== The problem ==
A single number is all that's needed: how many lines in the data contain the string "rest".

== Records drawn from a dataset ==

(** The first bytes of an encoded log: some whole records, and a piece of the
    next. *)
Lemma truncate_app s t n :
  truncate (s +:+ t) n = if Nat.leb n (String.length s) then truncate s n else s +:+ truncate t (n - String.length s).
Proof.
  revert n. induction s as [|a s IH]; intros n.
  - rewrite sapp_nil. destruct n as [|n]; [by destruct t|]. simpl. done.
  - rewrite sapp_cons. destruct n as [|n]; [done|]. unfold truncate in *. simpl. rewrite IH. by destruct (Nat.leb n _).
Qed.

Lemma truncate_split s n : ∃ t, s = truncate s n +:+ t.
Proof.
  revert n. induction s as [|a s IH]; intros [|n]; unfold truncate; simpl; [by exists ""..|by exists (String a s)|].
  destruct (IH n) as [t Ht]. exists t. unfold truncate in Ht. by rewrite sapp_cons, <- Ht.
Qed.

Lemma truncate_encode l b n :
  encode_entries l = Some b → ∃ j b1 torn, encode_entries (take j l) = Some b1 ∧ truncate b n = b1 +:+ torn ∧
    (torn = "" ∨ ∃ e line rest, l !! j = Some e ∧ entry_to_vec e = Some line ∧ line = torn +:+ rest).
Proof.
  revert b n. induction l as [|e l IH]; simpl; intros b n.
  - intros [= <-]. exists O, "", "". split; [done|]. split; [by destruct n|by left].
  - intros (line & Hline & (rest & Hrest & [= <-])%bind_Some)%bind_Some.
    rewrite truncate_app. destruct (Nat.leb_spec n (String.length line)) as [Hle|Hgt].
    + destruct (truncate_split line n) as [r Hr]. exists O, "", (truncate line n). split_and!; [done|done|].
      right. exists e, line, r. done.
    + replace (n - String.length line)%nat with (S (n - String.length line - 1)) by lia. unfold truncate at 1. simpl.
      fold (truncate rest (n - String.length line - 1)).
      destruct (IH rest (n - String.length line - 1)%nat Hrest) as (j & b1 & torn & Hb & Ht & Hc).
      exists (S j), (line +:+ String LF b1), torn. simpl. rewrite Hline, Hb, Ht. simpl.
      split_and!; [done|by rewrite sapp_assoc, sapp_cons|done].
Qed.

(** ** Scanning *)

(** The records continue index [base], in ascending non-zero terms. *)
Definition valid_suffix (base : Z) (l : list LogEntry) : Prop :=
  (∀ k e, l !! k = Some e → e_index e = base + Z.of_nat k + 1 ∧ 1 ≤ e_term e ∧ e_index e ≤ U64_MAX) ∧
  (∀ i j a b, l !! i = Some a → l !! j = Some b → (i ≤ j)%nat → e_term a ≤ e_term b).

Lemma valid_suffix_tail base e l : valid_suffix base (e :: l) → valid_suffix (base + 1) l.
Proof.
  intros [Hi Ha]. split.
  - intros k x Hx. destruct (Hi (S k) x Hx) as (? & ? & ?). lia.
  - intros i j a b Hx Hy Hij. apply (Ha (S i) (S j) a b); [done|done|lia].
Qed.

Lemma valid_suffix_drop base l n : (n ≤ length l)%nat → valid_suffix base l → valid_suffix (base + Z.of_nat n) (drop n l).
Proof.
  intros Hn [Hi Ha]. split.
  - intros k e Hk. rewrite lookup_drop in Hk. destruct (Hi _ _ Hk) as (? & ? & ?). lia.
  - intros i j a b Hx Hy Hij. rewrite lookup_drop in Hx, Hy. apply (Ha _ _ _ _ Hx Hy). lia.
Qed.

Lemma valid_suffix_take base l n : valid_suffix base l → valid_suffix base (take n l).
Proof.
  intros [Hi Ha]. split.
  - intros k e [Hk _]%lookup_take_Some. by apply Hi.
  - intros i j a b [Hx _]%lookup_take_Some [Hy _]%lookup_take_Some. by apply Ha.
Qed.

Section scans.
Context (si st : Z) (ef tm : bool) (Hsi : 0 ≤ si).

(** The record before [base] that the scan remembers. *)
Definition follows (base : Z) (previous : option (Z * Z)) (l : list LogEntry) : Prop :=
  match previous with
  | None => True
  | Some p => p.1 = base ∧ ∀ e, e ∈ l → p.2 ≤ e_term e
  end.

Lemma check_entry_keep base e previous acc l :
  valid_suffix base (e :: l) → 0 ≤ base → follows base previous (e :: l) → (e_index e = si → e_term e = st) →
  Z.of_nat (length acc) = Z.max 0 (base - si) →
  check_entry si st previous acc e = Ok (if si <? base + 1 then acc ++ [e] else acc).
Proof.
  intros [Hv _] Hb Hf Hagree Hlen. destruct (Hv O e eq_refl) as (Hidx & Hterm & Hmax). simpl in Hidx.
  unfold check_entry. rewrite (proj2 (Z.eqb_neq (e_index e) 0)), (proj2 (Z.eqb_neq (e_term e) 0)) by lia. simpl.
  assert (Hprev : is_some_and previous (λ p, e_term e <? p.2) = false).
  { destruct previous as [p|]; [|done]. simpl. apply Z.ltb_ge. apply Hf. by left. }
  rewrite Hprev. assert (Hcont : match previous with
    | None => Ok tt
    | Some p => match checked_add p.1 1 with
        | None => Err IndexOverflow
        | Some expected => if e_index e =? expected then Ok tt else Err IndexGap
        end end = @Ok unit OpenError tt).
  { destruct previous as [p|]; [|done]. destruct Hf as [Hp _].
    assert (E : checked_add p.1 1 = Some (e_index e)) by (apply checked_add_Some; lia). by rewrite E, Z.eqb_refl. }
  rewrite Hcont. simpl. replace (base + 1) with (e_index e) by lia.
  destruct (Z.eqb_spec (e_index e) si) as [E|E].
  - rewrite (proj2 (Z.eqb_eq (e_term e) st)) by auto. simpl. by rewrite (proj2 (Z.ltb_ge si (e_index e))) by lia.
  - simpl. destruct (Z.ltb_spec si (e_index e)) as [Hlt|Hge]; [|done].
    assert (E1 : checked_add si (Z.of_nat (length acc)) ≫= (λ i, checked_add i 1) = Some (e_index e)).
    { apply bind_Some. exists (si + Z.of_nat (length acc)). split; apply checked_add_Some; lia. }
    by rewrite E1, Z.eqb_refl.
Qed.

Definition last_seen (previous : option (Z * Z)) (l : list LogEntry) : option (Z * Z) :=
  match last l with Some e => Some (e_index e, e_term e) | None => previous end.

Lemma scan_keep l : ∀ base previous acc ls tail,
  lines_of l ls → valid_suffix base l → 0 ≤ base → follows base previous l →
  (∀ e, e ∈ l → e_index e = si → e_term e = st) → Z.of_nat (length acc) = Z.max 0 (base - si) →
  scan_lines si st ef tm previous acc (ls ++ tail) =
  scan_lines si st ef tm (last_seen previous l) (acc ++ drop (Z.to_nat (si - base)) l) tail.
Proof.
  induction l as [|e l IH]; intros base previous acc ls tail Hls Hv Hb Hf Hag Hlen.
  - apply Forall2_nil_inv_l in Hls as ->. simpl. by rewrite drop_nil, app_nil_r.
  - apply Forall2_cons_inv_l in Hls as (line & ls' & Hline & Hls' & ->). simpl.
    destruct (entry_reads_back e line Hline) as [Hne Hparse].
    rewrite (proj2 (String.eqb_neq line "")) by done. rewrite Hparse.
    rewrite (check_entry_keep base e previous acc l) by (try done; apply Hag; by left). simpl.
    pose proof Hv as [Hv1 Hv2]. destruct (Hv1 O e eq_refl) as (Hidx & _). simpl in Hidx.
    rewrite (IH (base + 1)); try done.
    + f_equal.
      * unfold last_seen. rewrite (last_cons e). by destruct (last l).
      * destruct (Z.ltb_spec si (base + 1)).
        -- replace (Z.to_nat (si - base)) with O by lia. replace (Z.to_nat (si - (base + 1))) with O by lia.
           simpl. by rewrite <- app_assoc.
        -- replace (Z.to_nat (si - base)) with (S (Z.to_nat (si - (base + 1)))) by lia. done.
    + by eapply valid_suffix_tail.
    + lia.
    + split; [simpl; lia|]. intros x Hx. apply list_elem_of_lookup in Hx as [k Hk]. simpl.
      apply (Hv2 O (S k) e x); [done|done|lia].
    + intros x Hx. apply Hag. by right.
    + destruct (Z.ltb_spec si (base + 1)); [rewrite length_app; simpl|]; lia.
Qed.

(** A record at the snapshot index with another term stops the scan. *)
Lemma scan_disagree l : ∀ base previous acc ls tail x,
  lines_of l ls → valid_suffix base l → 0 ≤ base → follows base previous l →
  x ∈ l → e_index x = si → e_term x ≠ st → Z.of_nat (length acc) = Z.max 0 (base - si) →
  scan_lines si st ef tm previous acc (ls ++ tail) = Err SnapshotTermDisagrees.
Proof.
  induction l as [|e l IH]; intros base previous acc ls tail x Hls Hv Hb Hf Hin Hx Ht Hlen; [by apply elem_of_nil in Hin|].
  apply Forall2_cons_inv_l in Hls as (line & ls' & Hline & Hls' & ->). simpl.
  destruct (entry_reads_back e line Hline) as [Hne Hparse].
  rewrite (proj2 (String.eqb_neq line "")) by done. rewrite Hparse.
  pose proof Hv as [Hv1 Hv2]. destruct (Hv1 O e eq_refl) as (Hidx & Hterm & Hmax). simpl in Hidx.
  apply elem_of_cons in Hin as [->|Hin].
  - unfold check_entry. rewrite (proj2 (Z.eqb_neq (e_index e) 0)), (proj2 (Z.eqb_neq (e_term e) 0)) by lia. simpl.
    assert (Hprev : is_some_and previous (λ p, e_term e <? p.2) = false).
    { destruct previous as [p|]; [|done]. simpl. apply Z.ltb_ge. apply Hf. by left. }
    rewrite Hprev. destruct previous as [p|].
    + destruct Hf as [Hp _]. assert (E : checked_add p.1 1 = Some (e_index e)) by (apply checked_add_Some; lia).
      rewrite E, Z.eqb_refl. simpl. by rewrite Hx, Z.eqb_refl, (proj2 (Z.eqb_neq _ _) Ht).
    + simpl. by rewrite Hx, Z.eqb_refl, (proj2 (Z.eqb_neq _ _) Ht).
  - apply list_elem_of_lookup in Hin as [k Hk]. destruct (Hv1 (S k) x Hk) as (Hxi & _).
    rewrite (check_entry_keep base e previous acc l) by (try done; lia).
    rewrite (proj2 (Z.ltb_ge _ _)) by lia. simpl.
    apply (IH (base + 1) _ _ _ _ x); try done.
    + by eapply valid_suffix_tail.
    + lia.
    + split; [simpl; lia|]. intros y Hy. apply list_elem_of_lookup in Hy as [k' Hk']. simpl.
      apply (Hv2 O (S k') e y); [done|done|lia].
    + by eapply list_elem_of_lookup_2.
    + lia.
Qed.

(** What a scan accepts continues the snapshot. *)
Lemma scan_valid ls : ∀ previous acc r,
  valid_suffix si acc → (acc ≠ [] → previous ≠ None) → (∀ p e, previous = Some p → e ∈ acc → e_term e ≤ p.2) →
  scan_lines si st ef tm previous acc ls = Ok r → valid_suffix si r.
Proof.
  induction ls as [|line ls IH]; intros previous acc r Hv Hne Hp; simpl.
  - by intros [= <-].
  - destruct (String.eqb line "").
    + case_goal; [|done]. intros Hs. by apply (IH previous acc r).
    + destruct (entry_from_slice line) as [e|] eqn:Hparse; [|case_goal; [by intros [= <-]|done]].
      unfold check_entry. intros Hs. destruct (entry_in_range line e Hparse) as [Hut Hui].
      destruct ((e_index e =? 0) || (e_term e =? 0)) eqn:Hz; [done|]. bools.
      destruct (is_some_and previous (λ p, e_term e <? p.2)) eqn:Hd; [done|].
      destruct (match previous with | None => Ok tt | Some p => _ end) as [[]|] eqn:Hc; [|done]. simpl in Hs.
      destruct ((e_index e =? si) && negb (e_term e =? st)); [done|].
      assert (Hpe : ∀ p, previous = Some p → p.2 ≤ e_term e) by (intros p ->; simpl in Hd; by apply Z.ltb_ge in Hd).
      assert (Hasc : ∀ x, x ∈ acc → e_term x ≤ e_term e).
      { intros x Hx. destruct previous as [p|]; [|destruct Hne; [by intros ->; apply elem_of_nil in Hx|done]].
        specialize (Hp p x eq_refl Hx). specialize (Hpe p eq_refl). lia. }
      destruct (Z.ltb_spec si (e_index e)) as [Hlt|Hge].
      * destruct (checked_add si (Z.of_nat (length acc)) ≫= (λ i, checked_add i 1)) as [x|] eqn:Hx; [|done].
        destruct (Z.eqb_spec (e_index e) x) as [Ex|]; [|done]. simpl in Hs.
        apply bind_Some in Hx as (y & Hy & Hxy). apply checked_add_Some in Hy as [-> _], Hxy as [Hxy _].
        apply (IH _ _ _) in Hs; [done| |done|].
        -- destruct Hv as [Hv1 Hv2]. split.
           ++ intros k z [Hk|[Hk Hz]]%lookup_app_Some; [by apply Hv1|].
              apply list_lookup_singleton_Some in Hz as [Hk0 <-]. unfold is_u64 in *. lia.
           ++ intros i j a b Ha Hb Hij. apply lookup_app_Some in Ha as [Ha|[Hi Ha]], Hb as [Hb|[Hj Hb]].
              ** by eapply Hv2.
              ** apply list_lookup_singleton_Some in Hb as [_ <-]. apply Hasc. by eapply list_elem_of_lookup_2.
              ** apply lookup_lt_Some in Hb. lia.
              ** apply list_lookup_singleton_Some in Ha as [_ <-], Hb as [_ <-]. lia.
        -- intros p z [= <-] [Hz|Hz]%elem_of_app; [by apply Hasc|]. by apply list_elem_of_singleton in Hz as ->.
      * simpl in Hs. apply (IH _ _ _) in Hs; [done|done|done|].
        intros p z [= <-] Hz. by apply Hasc.
Qed.
End scans.

Lemma scan_encoded si st base l b :
  encode_entries l = Some b → valid_suffix base l → 0 ≤ base ≤ si → (∀ e, e ∈ l → e_index e = si → e_term e = st) →
  scan_lines si st (String.eqb b "") (ends_with_newline b) None [] (split_on LF b) = Ok (drop (Z.to_nat (si - base)) l).
Proof.
  intros Hb Hv Hbase Hag. destruct (encode_split l b "" Hb) as (ls & Hls & Hsplit). rewrite sapp_nil_r in Hsplit.
  rewrite Hsplit, (scan_keep si st _ _ ltac:(lia) l base) by (done || (simpl; lia)). simpl.
  destruct (encode_ends l b Hb) as [[-> ->]|[-> _]]; [done|]. done.
Qed.

Lemma scan_disagreeing si st base l b x :
  encode_entries l = Some b → valid_suffix base l → 0 ≤ base ≤ si → x ∈ l → e_index x = si → e_term x ≠ st →
  scan_lines si st (String.eqb b "") (ends_with_newline b) None [] (split_on LF b) = Err SnapshotTermDisagrees.
Proof.
  intros Hb Hv Hbase Hx Hi Ht. destruct (encode_split l b "" Hb) as (ls & Hls & Hsplit). rewrite sapp_nil_r in Hsplit.
  rewrite Hsplit. by apply (scan_disagree si st _ _ ltac:(lia) l base _ _ _ _ x); try done; simpl; lia.
Qed.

== Task result ==
4